A plea agreement containing a waiver of the right to appeal and file a petition under § 2255 can be collaterally attacked in a limited number of circumstances, including challenges based upon contractual grounds such as mutual mistake or breach, United States v. Cook, 406 F.3d 485, 487 (7th Cir. 2005), when the sentence is greater than the statutory maximum sentence for the offense of conviction, United States v. Bownes, 405 F.3d 634, 637 (7th Cir. 2005), or when a defendant claims the waiver was involuntary or counsel was ineffective in negotiating the waiver, Mason v. United States, 211 F.3d 1065, 1069 (7th Cir. 2000). Only one of Mr. Long's arguments falls within those limitations-his claim that he didn't knowingly waive his right to contest his sentence because Mr. Stevens didn't explain what the waiver provision meant and so was ineffective. The record clearly demonstrates otherwise.

To prevail on [his] ineffective assistance claim, [Mr. Long] must demonstrate that [his] counsel's performance fell below an objective standard of reasonableness, and that "the [alleged] deficient performance prejudiced the defense." In order to satisfy the prejudice prong, [Mr. Long] must establish that "there is a reasonable probability that, but for counsel's unprofessional errors, the result of the proceeding would have been different."

Taylor v. Bradley, 448 F.3d 942, 948 (7th Cir. 2006) ( quoting Strickland v. Washington, 466 U.S. 668, 687-688, 694 (1984)). "Prejudice in the context of a guilty plea requires a showing that but for counsel's deficient performance, [Mr. Long] would not have pleaded guilty." Galbraith v. United States, 313 F.3d 1001, 1008 (7th Cir. 2002).

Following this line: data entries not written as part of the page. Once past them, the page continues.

(** The cycle of the internet product whose daily usage is refused: the
    loop ends with the lists as they were, after one request. *)
Lemma daily_cycles_skips_unanswered_cycle_witness :
  let run :=
    daily_cycles utils runtime account depth (JStr "internet") (JStr "i1234567")
      [JObj internet_cycle]
      {| by_cycle := []; daily_peak := []; daily_off_peak := []; daily_total := [];
         daily_date := [] |}
      (client daily_usage_refused, ([] : Products)) in
  fst run
  = Ret {| by_cycle := []; daily_peak := []; daily_off_peak := []; daily_total := [];
           daily_date := [] |}
  /\ map req_url (sent (fst (snd run))) = [JStr daily_usage_url].
Proof.
  cbv zeta.
  rewrite (@daily_cycles_skips_unanswered_cycle Portal portal_transport utils runtime
             account 3 (JStr "internet") (JStr "i1234567") internet_cycle [] _
             (client daily_usage_refused) [] _ _ eq_refl ltac:(discriminate)).
  split; reflexivity.
Defined.

(** The bill cycles of the internet product. *)
Lemma bill_cycles_reads_the_first_cycle_witness :
  fst (bill_cycles utils runtime account depth (JStr "internet") (JStr "i1234567") 2
         (client internet_routes))
  = Ret (JObj [("start_date", JStr "2023-06-01"); ("end_date", JStr "2023-06-30");
               ("cycles", JArr [JObj internet_cycle])]).
Proof.
  erewrite (@bill_cycles_reads_the_first_cycle Portal portal_transport utils runtime
              account depth (JStr "internet") (JStr "i1234567") 2
              (client internet_routes) _ _ _ [JObj internet_cycle]);
    [ reflexivity | vm_compute; reflexivity | reflexivity | reflexivity ].
Defined.

(** The two plans of the portal, looked up by their identifiers. *)
Lemma plan_info_indexes_the_answer_witness :
  exists c',
    plan_info utils runtime account depth (client plans_portal) = (Ret PyFalse, c')
    /\ (forall k plan,
           dict_get PyKey_eqb k (plan_products c') = Some plan ->
           In plan [plan_king; plan_internet] /\ record_key plan = Some k)
    /\ (forall plan k,
           In plan [plan_king; plan_internet] -> record_key plan = Some k ->
           exists found, dict_get PyKey_eqb k (plan_products c') = Some found)
    /\ all_products c' = [].
Proof.
  eapply (@plan_info_indexes_the_answer Portal portal_transport utils runtime account
            depth (client plans_portal)).
  - vm_compute. reflexivity.
  - reflexivity.
  - intros plan [<- | [<- | []]]; eexists; reflexivity.
Defined.

(** The subscription of a telephone product that the table does not
    know. *)
Lemma subscription_of_unknown_product_is_a_key_error_witness :
  fst (product_subscriptions utils runtime account depth
         (set_product_types [JStr "telephone"] (client telephone_subscriptions)))
  = Raise KeyError.
Proof.
  erewrite (@subscription_of_unknown_product_is_a_key_error Portal portal_transport
              utils runtime account depth
              (set_product_types [JStr "telephone"] (client telephone_subscriptions))
              _ (JStr "telephone") [] "TELEPHONE" _ telephone_subscription []
              (KStr "t09123456"));
    [ reflexivity | reflexivity | reflexivity | vm_compute; reflexivity
    | reflexivity | reflexivity | reflexivity ].
Defined.

(** The subscription of the telephone product that the table holds. *)
Lemma product_subscriptions_on_one_type_witness :
  exists c',
    product_subscriptions utils runtime account depth
      (set_product_types [JStr "telephone"]
         (holding [(KStr "t09123456", telephone_product)]
            (client telephone_subscriptions))) = (Ret tt, c')
    /\ option_map product_subscription_info
         (products_get (KStr "t09123456") (all_products c'))
       = Some telephone_subscription.
Proof.
  pose (c := set_product_types [JStr "telephone"]
               (holding [(KStr "t09123456", telephone_product)]
                  (client telephone_subscriptions))).
  pose (c1 := snd (request_default utils runtime account depth
                     (JStr telephone_subscriptions_url)
                     "[TelenetClient|product_subscriptions]" None (Some 200) c)).
  destruct (proj2 (@product_subscriptions_on_one_type Portal portal_transport utils runtime
                     account depth c c1 (JStr "telephone") "TELEPHONE"
                     eq_refl eq_refl)
              (json_response 200 telephone_subscriptions_url (JArr [telephone_subscription]))
              telephone_subscription (KStr "t09123456") telephone_product
              ltac:(vm_compute; reflexivity) eq_refl eq_refl eq_refl)
    as (c' & Hrun & Hget & _).
  exists c'. split; [exact Hrun|]. rewrite Hget. reflexivity.
Defined.


(** A table that holds one derived sensor: nothing to project. *)
Lemma set_extra_attributes_skips_derived_sensors_witness :
  let c := holding [(KStr "i1234567_internet_usage", usage_sensor)] (client []) in
  set_extra_attributes c = (Ret true, c).
Proof.
  cbv zeta.
  apply (@set_extra_attributes_skips_derived_sensors Portal
           (holding [(KStr "i1234567_internet_usage", usage_sensor)] (client []))).
  repeat constructor.
Defined.

(** The account sensors of the known user. *)
Lemma account_sensors_end_in_a_type_error_witness :
  account_sensors utils runtime (known_user [], ([] : Products))
  = (Raise TypeError, (known_user [], [])).
Proof.
  apply (@account_sensors_end_in_a_type_error Portal utils runtime (known_user []) []
           [("customer_number", JStr "1234567"); ("first_name", JStr "An");
            ("identity_id", JStr "id-1")]).
  reflexivity.
Defined.
(** * Sup Chat channel plugin (src/index.ts): a shallow embedding

    The plugin is TypeScript running on a single-threaded JavaScript host.
    It is embedded as follows.

    - Values decoded from the remote service are untyped ([any] in the
      source), so they are modelled as JSON trees ([json]) and every
      property access, truthiness test, iteration and method call the
      source performs on them is written out with its JavaScript
      behaviour, including the [TypeError]s it can raise.
    - Code that can throw and that mutates the seen-set, the host context
      or the timers runs in a small state-and-exception monad [js] over a
      [World]; the world also records, in order, every call the plugin
      makes to its collaborators (logger, file system, fetch, event sink,
      timers, host context).
    - Answers of the collaborators (file contents, HTTP outcomes, timer
      handles, the clock, whether the event sink throws) are inputs. *)

From Stdlib Require Import ZArith Ascii String List Bool Lia.
From stdpp Require Import gmap strings list pretty.

Open Scope string_scope.
Open Scope list_scope.
Set Warnings "-register-all".

(** ** JavaScript values *)

(** The result of [JSON.parse].  Numbers are only ever tested for
    truthiness and identity by the plugin, so integers stand for them.
    [JObj] lists the members in the order of the JSON text; on a repeated
    key the last member wins, as in [JSON.parse]. *)
Inductive json : Type :=
| JNull
| JBool (b : bool)
| JNum (n : Z)
| JStr (s : string)
| JArr (items : list json)
| JObj (members : list (string * json)).

(** A JavaScript value met by the plugin: [None] is [undefined]. *)
Definition jsval : Type := option json.

(** What a [throw] carries; [message] is [error.message]. *)
Inductive exn : Type :=
| TypeError (msg : string)
| SyntaxError (msg : string)
| Error (msg : string).

Definition message (e : exn) : string :=
  match e with TypeError m | SyntaxError m | Error m => m end.

Inductive completion (A : Type) : Type :=
| Normal (a : A)
| Throw (e : exn).
Arguments Normal {A} a.
Arguments Throw {A} e.

(** ToBoolean. *)
Definition truthy (v : jsval) : bool :=
  match v with
  | None | Some JNull => false
  | Some (JBool b) => b
  | Some (JNum n) => negb (n =? 0)%Z
  | Some (JStr s) => negb (String.eqb s "")
  | Some (JArr _) | Some (JObj _) => true
  end.

(** Own property of a parsed object: the last member with that key. *)
Fixpoint own_property (members : list (string * json)) (key : string) : jsval :=
  match members with
  | [] => None
  | (k, v) :: rest =>
      match own_property rest key with
      | Some later => Some later
      | None => if String.eqb k key then Some v else None
      end
  end.

(** [v.key] for the keys the plugin reads ([result], [data], [chats],
    [messages], [id], [type], [mentions], [senderId], [content]): none of
    them is on a built-in prototype, so primitives and arrays give
    [undefined]; [undefined] and [null] throw. *)
Definition get (v : jsval) (key : string) : completion jsval :=
  match v with
  | None => Throw (TypeError ("Cannot read properties of undefined (reading '" +:+ key +:+ "')"))
  | Some JNull => Throw (TypeError ("Cannot read properties of null (reading '" +:+ key +:+ "')"))
  | Some (JObj members) => Normal (own_property members key)
  | Some _ => Normal None
  end.

(** [v?.key]: short-circuits to [undefined] on [undefined] and [null]. *)
Definition get_opt (v : jsval) (key : string) : jsval :=
  match v with
  | Some (JObj members) => own_property members key
  | _ => None
  end.

(** The values a [for (... of expr)] visits, [v] being the value of
    [expr]: the items of an array, the characters of a string; anything
    else is not iterable, and the error names the expression. *)
Definition iterate (expr : string) (v : jsval) : completion (list json) :=
  match v with
  | Some (JArr items) => Normal items
  | Some (JStr s) => Normal (map (fun c => JStr (String c "")) (list_ascii_of_string s))
  | _ => Throw (TypeError (expr +:+ " is not iterable"))
  end.

(** SameValueZero, the equality of [Set.prototype.has] and
    [Array.prototype.includes].  Arrays and objects compare by reference,
    and every [JSON.parse] builds fresh ones, so two of them met by the
    plugin are never the same value. *)
Definition same_value_zero (a b : jsval) : bool :=
  match a, b with
  | None, None => true
  | Some JNull, Some JNull => true
  | Some (JBool x), Some (JBool y) => Bool.eqb x y
  | Some (JNum x), Some (JNum y) => (x =? y)%Z
  | Some (JStr x), Some (JStr y) => String.eqb x y
  | _, _ => false
  end.

Definition is_primitive (v : jsval) : bool :=
  match v with
  | Some (JArr _) | Some (JObj _) => false
  | _ => true
  end.

(** [chat.type === "direct"]. *)
Definition is_direct (ty : jsval) : bool :=
  match ty with
  | Some (JStr s) => String.eqb s "direct"
  | _ => false
  end.

(** [hay.includes(needle)] on strings. *)
Definition string_includes (hay needle : string) : bool :=
  match String.index 0 needle hay with
  | Some _ => true
  | None => false
  end.

(** [mentions?.includes(botUserId)], as a truth value ([undefined] is
    falsy).  [botUserId] is the configured identity: a string, or
    [undefined] when not configured.  On an array this is membership; on
    a string it is [String.prototype.includes], a substring test against
    [String(botUserId)]; [undefined] and [null] short-circuit; any other
    receiver has no callable [includes]. *)
Definition includes_opt (mentions : jsval) (botUserId : option string) : completion bool :=
  match mentions with
  | None | Some JNull => Normal false
  | Some (JArr items) =>
      Normal (existsb (fun item => same_value_zero (Some item) (JStr <$> botUserId)) items)
  | Some (JStr s) =>
      Normal (string_includes s (default "undefined" botUserId))
  | Some _ => Throw (TypeError "msg.mentions?.includes is not a function")
  end.

(** ** Configuration, requests, events *)

Record SupChatConfig : Type := {
  baseUrl : string;
  authSessionPath : string;
  clientVersion : option string;
  sessionId : option string;
  pollInterval : option Z;
  enabled : option bool
}.

(** [api.config]: the block [channels?.["sup-chat"]] and [botUserId]. *)
Record ApiConfig : Type := {
  channels_sup_chat : option SupChatConfig;
  botUserId : option string
}.

Record ChatContext : Type := {
  ctx_chatId : string;
  ctx_senderId : string;
  ctx_text : string;
  ctx_messageId : option string
}.

(** [RequestInit] as the plugin fills it.  [body] holds the value whose
    [JSON.stringify] text is sent. *)
Record RequestInit : Type := {
  method : option string;
  body : option json;
  headers : gmap string string
}.

Definition no_options : RequestInit :=
  {| method := None; body := None; headers := ∅ |}.

Record Request : Type := {
  url : string;
  init : RequestInit
}.

(** The argument of [api.emit("message", ...)]. *)
Record SyncEvent : Type := {
  ev_channel : string;
  ev_chatId : jsval;
  ev_messageId : jsval;
  ev_senderId : jsval;
  ev_text : jsval;
  ev_isDM : bool;
  ev_mentions : jsval
}.

(** What [fetch] followed by [response.json()] can do. *)
Inductive HttpOutcome : Type :=
| NetworkFailure (e : exn)
| Response (ok : bool) (status : Z) (statusText : string) (decoded : completion json).

(** What the file system holds at a path. *)
Inductive FsEntry : Type :=
| Missing
| Unreadable (e : exn)
| File (content : string).

(** A timer handle as returned by [setInterval]: always truthy. *)
Definition handle : Type := positive.

(** ** The world and the [js] monad *)

Inductive effect : Type :=
| LoggerInfo (line : string)
| LoggerError (line : string)
| ExistsSync (path : string)
| ReadFileSync (path : string)
| FetchCall (req : Request)
| ApiEmit (ev : SyncEvent)
| SetInterval (ms : Z) (h : handle)
| ClearInterval (h : handle)
| ContextSet (key : string) (h : handle)
| ContextDelete (key : string).

(** One loop instance and its host: the [Set] created by [gateway.start],
    the host's [api.context] map, the armed timers, and the calls made so
    far, oldest first. *)
Record World : Type := {
  seenMessageIds : list jsval;
  context : gmap string handle;
  timers : gset handle;
  trace : list effect
}.

Definition js (A : Type) : Type := World -> completion A * World.

Definition ret {A} (a : A) : js A := fun w => (Normal a, w).

Definition throw {A} (e : exn) : js A := fun w => (Throw e, w).

Definition bind {A B} (m : js A) (k : A -> js B) : js B :=
  fun w =>
    match m w with
    | (Normal a, w') => k a w'
    | (Throw e, w') => (Throw e, w')
    end.

Definition lift {A} (c : completion A) : js A := fun w => (c, w).

(** [try { body } catch (error) { handler }]. *)
Definition try_catch {A} (body : js A) (handler : exn -> js A) : js A :=
  fun w =>
    match body w with
    | (Normal a, w') => (Normal a, w')
    | (Throw e, w') => handler e w'
    end.

Declare Scope js_scope.
Delimit Scope js_scope with js.
Notation "x <- m ;; k" := (bind m (fun x => k))
  (at level 100, m at next level, right associativity) : js_scope.
Notation "m ;; k" := (bind m (fun _ => k))
  (at level 100, right associativity) : js_scope.
Open Scope js_scope.

(** [for (const x of xs) body]: stops at the first throw. *)
Fixpoint for_of {A} (xs : list A) (body : A -> js unit) : js unit :=
  match xs with
  | [] => ret tt
  | x :: rest => body x ;; for_of rest body
  end.

Definition perform (e : effect) : js unit :=
  fun w =>
    (Normal tt,
     {| seenMessageIds := seenMessageIds w; context := context w;
        timers := timers w; trace := trace w ++ [e] |}).

Definition logger_info (line : string) : js unit := perform (LoggerInfo line).
Definition logger_error (line : string) : js unit := perform (LoggerError line).

(** The events handed to [api.emit] so far, oldest first. *)
Fixpoint emitted (t : list effect) : list SyncEvent :=
  match t with
  | [] => []
  | ApiEmit ev :: rest => ev :: emitted rest
  | _ :: rest => emitted rest
  end.

(** [seenMessageIds.has(v)] and [seenMessageIds.add(v)]. *)
Definition has (seen : list jsval) (v : jsval) : bool :=
  existsb (same_value_zero v) seen.

Definition seen_has (v : jsval) : js bool :=
  fun w => (Normal (has (seenMessageIds w) v), w).

Definition seen_add (v : jsval) : js unit :=
  fun w =>
    (Normal tt,
     {| seenMessageIds :=
          if has (seenMessageIds w) v then seenMessageIds w
          else seenMessageIds w ++ [v];
        context := context w; timers := timers w; trace := trace w |}).

Definition seen_new : js unit :=
  fun w =>
    (Normal tt,
     {| seenMessageIds := []; context := context w;
        timers := timers w; trace := trace w |}).

(** [setInterval], [clearInterval] and the host's [api.context] map. *)
Definition set_interval (ms : Z) (h : handle) : js handle :=
  fun w =>
    (Normal h,
     {| seenMessageIds := seenMessageIds w; context := context w;
        timers := {[h]} ∪ timers w; trace := trace w ++ [SetInterval ms h] |}).

Definition clear_interval (h : handle) : js unit :=
  fun w =>
    (Normal tt,
     {| seenMessageIds := seenMessageIds w; context := context w;
        timers := timers w ∖ {[h]}; trace := trace w ++ [ClearInterval h] |}).

Definition context_get (key : string) : js (option handle) :=
  fun w => (Normal (context w !! key), w).

Definition context_set (key : string) (h : handle) : js unit :=
  fun w =>
    (Normal tt,
     {| seenMessageIds := seenMessageIds w; context := <[key := h]> (context w);
        timers := timers w; trace := trace w ++ [ContextSet key h] |}).

Definition context_delete (key : string) : js unit :=
  fun w =>
    (Normal tt,
     {| seenMessageIds := seenMessageIds w; context := delete key (context w);
        timers := timers w; trace := trace w ++ [ContextDelete key] |}).

(** ** Strings *)

(** A string read from a file stands for the JavaScript string in its
    UTF-8 encoding, so a character is one to four bytes. *)
Definition bytes (codes : list nat) : string :=
  string_of_list_ascii (map ascii_of_nat codes).

(** The white space and line terminators that [String.prototype.trim]
    strips: U+0009 to U+000D and U+0020; U+00A0; U+1680; U+2000 to
    U+200A; U+2028, U+2029, U+202F; U+205F; U+3000; U+FEFF. *)
Definition white_space : list string :=
  map bytes
    [[9]; [10]; [11]; [12]; [13]; [32];
     [194; 160];
     [225; 154; 128];
     [226; 128; 128]; [226; 128; 129]; [226; 128; 130]; [226; 128; 131];
     [226; 128; 132]; [226; 128; 133]; [226; 128; 134]; [226; 128; 135];
     [226; 128; 136]; [226; 128; 137]; [226; 128; 138];
     [226; 128; 168]; [226; 128; 169]; [226; 128; 175];
     [226; 129; 159];
     [227; 128; 128];
     [239; 187; 191]].

(** The first of the [patterns] that [s] starts with. *)
Definition leading (patterns : list string) (s : string) : option string :=
  List.find (fun pattern => String.prefix pattern s) patterns.

Fixpoint drop_bytes (n : nat) (s : string) : string :=
  match n, s with
  | S k, String _ rest => drop_bytes k rest
  | _, _ => s
  end.

(** Removes leading [patterns] from [s], at most [fuel] of them. *)
Fixpoint strip (patterns : list string) (fuel : nat) (s : string) : string :=
  match fuel with
  | O => s
  | S fuel' =>
      match leading patterns s with
      | Some pattern => strip patterns fuel' (drop_bytes (String.length pattern) s)
      | None => s
      end
  end.

Definition trim_start (s : string) : string :=
  strip white_space (String.length s) s.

Mr. Long's belated assertions that he might have elected to proceed to trial had Mr. Stevens not assured him the § 2K2.1(b)(6)(B) enhancement wouldn't apply and had Mr. Rehak not "scared" him into withdrawing his motion to set aside the plea are based on hindsight and are inconsistent with verified statements he made in his plea agreement and during the plea hearing. Mr. Long was consistently and repeatedly advised in the plea agreement and during the plea hearing that the court, not the attorneys, would determine the sentence, and that he was waiving his right to challenge his conviction and sentence by pleading guilty to the charge, as demonstrated by the following excerpt:

THE COURT:... So if, in the end, you receive a sentence that is more severe than what you though you were going to get, maybe more severe than what your attorney told you or argued to the Court, maybe more severe than what the Sentencing Guidelines may recommend, and even more severe than, perhaps, what the Government is seeking, you'll not be able to withdraw your guilty plea... and you'll not be able to appeal... Do you understand?
MR. LONG: Yes, your Honor.

[Doc. No. 34 at pp. 15-16].

Mr. Long doesn't challenge his conviction or seek a new trial. He simply wants a lower sentence-one that isn't enhanced under U.S.S.G. § 2K2.1(b)(6)(B), but gives him the benefit of a three-level reduction for acceptance of responsibility under U.S.S.G. § 3E1.1. The relief he seeks isn't available. Mr. Long knowingly and voluntarily waived his right to contest his conviction and sentence and the manner in which they were determined, and, for the reasons stated, can't prevail on his claim that counsel provided ineffective assistance in relation to the negotiation of the plea.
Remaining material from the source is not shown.